> **GIVEN RECORDS**
Lemma selectLoop_spec fuel target gp gn s :
  (length (roundPreferredNodes s.2) + length (roundNonPreferredNodes s.2) ≤ fuel)%nat →
  (gn ≠ [] → roundPreferredNodes s.2 = []) → (0 ≤ target → Z.of_nat (length gp + length gn) ≤ target) →
  wp (selectLoop fuel target (gp ++ gn))
    (λ g s', selected (gp ++ roundPreferredNodes s.2) (gn ++ roundNonPreferredNodes s.2) target g s s') s.
Proof.
  revert gp gn s. induction fuel as [|fuel IH]; intros gp gn [n j] Hf Hgn Hlen; simpl in Hf, Hgn;
    apply wp_bind, wp_getsJ; cbv beta zeta;
    (destruct (bool_decide (Z.of_nat (length (gp ++ gn)) = target) || _) eqn:Hstop;
      [apply wp_ret, selected_stop; [done|done|];
       apply orb_true_iff in Hstop as [Hs|Hs]; apply bool_decide_eq_true in Hs; simpl in Hs; tauto|]);
    apply orb_false_iff in Hstop as [Hne Hav]; apply bool_decide_eq_false in Hne, Hav; simpl in Hav; [lia|].
  rewrite length_app in Hne. cbn [id]. case_bool_decide as Hp; apply wp_bind, wp_onNode.
  - assert (gn = []) as ->.
    { destruct gn; [done|]. rewrite Hgn in Hp by done. simpl in Hp. lia. }
    eapply wp_mono; [apply TakeNode_spec; intros H; rewrite H in Hp; simpl in Hp; lia|].
    intros [x rest] n1 [-> Hperm]. apply wp_bind, wp_modifyJ. rewrite app_nil_r.
    set (s1 := (with_tick n _, with_rounds _ _ _ j)). specialize (IH (gp ++ [x]) [] s1).
    rewrite app_nil_r in IH. assert (length (roundPreferredNodes j) = S (length rest)) as Hl by (by rewrite <-Hperm).
    eapply wp_mono; [apply IH; [simpl; lia|done|]|].
    { intros Ht. specialize (Hlen Ht). rewrite length_app. simpl in *. lia. }
    intros g s' Hsel. eapply selected_more; [exact Hsel|lia| |done]. simpl in *. rewrite <-Hperm. by rewrite <-(assoc_L (++)).
  - assert (roundPreferredNodes j = []) as HP by (apply length_zero_iff_nil; lia).
    eapply wp_mono; [apply TakeNode_spec; intros H; rewrite H, HP in Hav; simpl in Hav; lia|].
    intros [x rest] n1 [-> Hperm]. apply wp_bind, wp_modifyJ. set (s1 := (with_tick n _, with_rounds _ _ _ j)).
    specialize (IH gp (gn ++ [x]) s1). rewrite (assoc_L (++)) in IH.
    assert (length (roundNonPreferredNodes j) = S (length rest)) as Hl by (by rewrite <-Hperm).
    eapply wp_mono; [apply IH; [simpl; lia|done|]|].
    { intros Ht. specialize (Hlen Ht). rewrite length_app. simpl in *. lia. }
    intros g s' Hsel. eapply selected_more; [exact Hsel|lia|done|]. simpl in *. rewrite <-Hperm. by rewrite <-(assoc_L (++)).
Qed.

(** ** Whom to join *)

(** A host:port of the bootstrap hosts other than the node's own address. *)
Definition target_of (addr : string) (m : gmap string (list string)) (x : string) : Prop :=
  x ≠ addr ∧ ∃ h l, m !! h = Some l ∧ x ∈ l.

Definition hosts_wf (m : gmap string (list string)) : Prop :=
  ∀ h l x, m !! h = Some l → x ∈ l → CaptureHost x = h.

Definition js_ok (addr : string) (j : joinSender) : Prop :=
  hosts_wf (bootstrapHostsMap j) ∧
  Forall (target_of addr (bootstrapHostsMap j)) (roundPreferredNodes j) ∧
  Forall (target_of addr (bootstrapHostsMap j)) (roundNonPreferredNodes j).

(** The settings of a sender, which a join does not change. *)
Definition limits (j : joinSender) := (js_timeout j, bootstrapHostsMap j, parallelismFactor j, maxJoinDuration j, js_size j).

(** All that selecting a group keeps. *)
Definition fixed (j : joinSender) := (limits j, delayer j).

Definition only_ticks (n n' : Node) : Prop := ∃ k, (tick n ≤ k)%nat ∧ n' = with_tick n k.

Lemma only_ticks_refl n : only_ticks n n.
Proof. exists (tick n). split; [done|]. by destruct n. Qed.
Lemma only_ticks_trans n1 n2 n3 : only_ticks n1 n2 → only_ticks n2 n3 → only_ticks n1 n3.
Proof. intros (k & Hk & ->) (k' & Hk' & ->). exists k'. simpl in *. split; [lia|done]. Qed.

> **WORK REQUEST**
Could you copy exactly the lines from the first line of the records above through the line containing "wp (selectLoop fuel target (gp ++ gn))", both included, and nothing else?

> **EXERCISE RESPONSE**
Lemma selectLoop_spec fuel target gp gn s :
  (length (roundPreferredNodes s.2) + length (roundNonPreferredNodes s.2) ≤ fuel)%nat →
  (gn ≠ [] → roundPreferredNodes s.2 = []) → (0 ≤ target → Z.of_nat (length gp + length gn) ≤ target) →
  wp (selectLoop fuel target (gp ++ gn))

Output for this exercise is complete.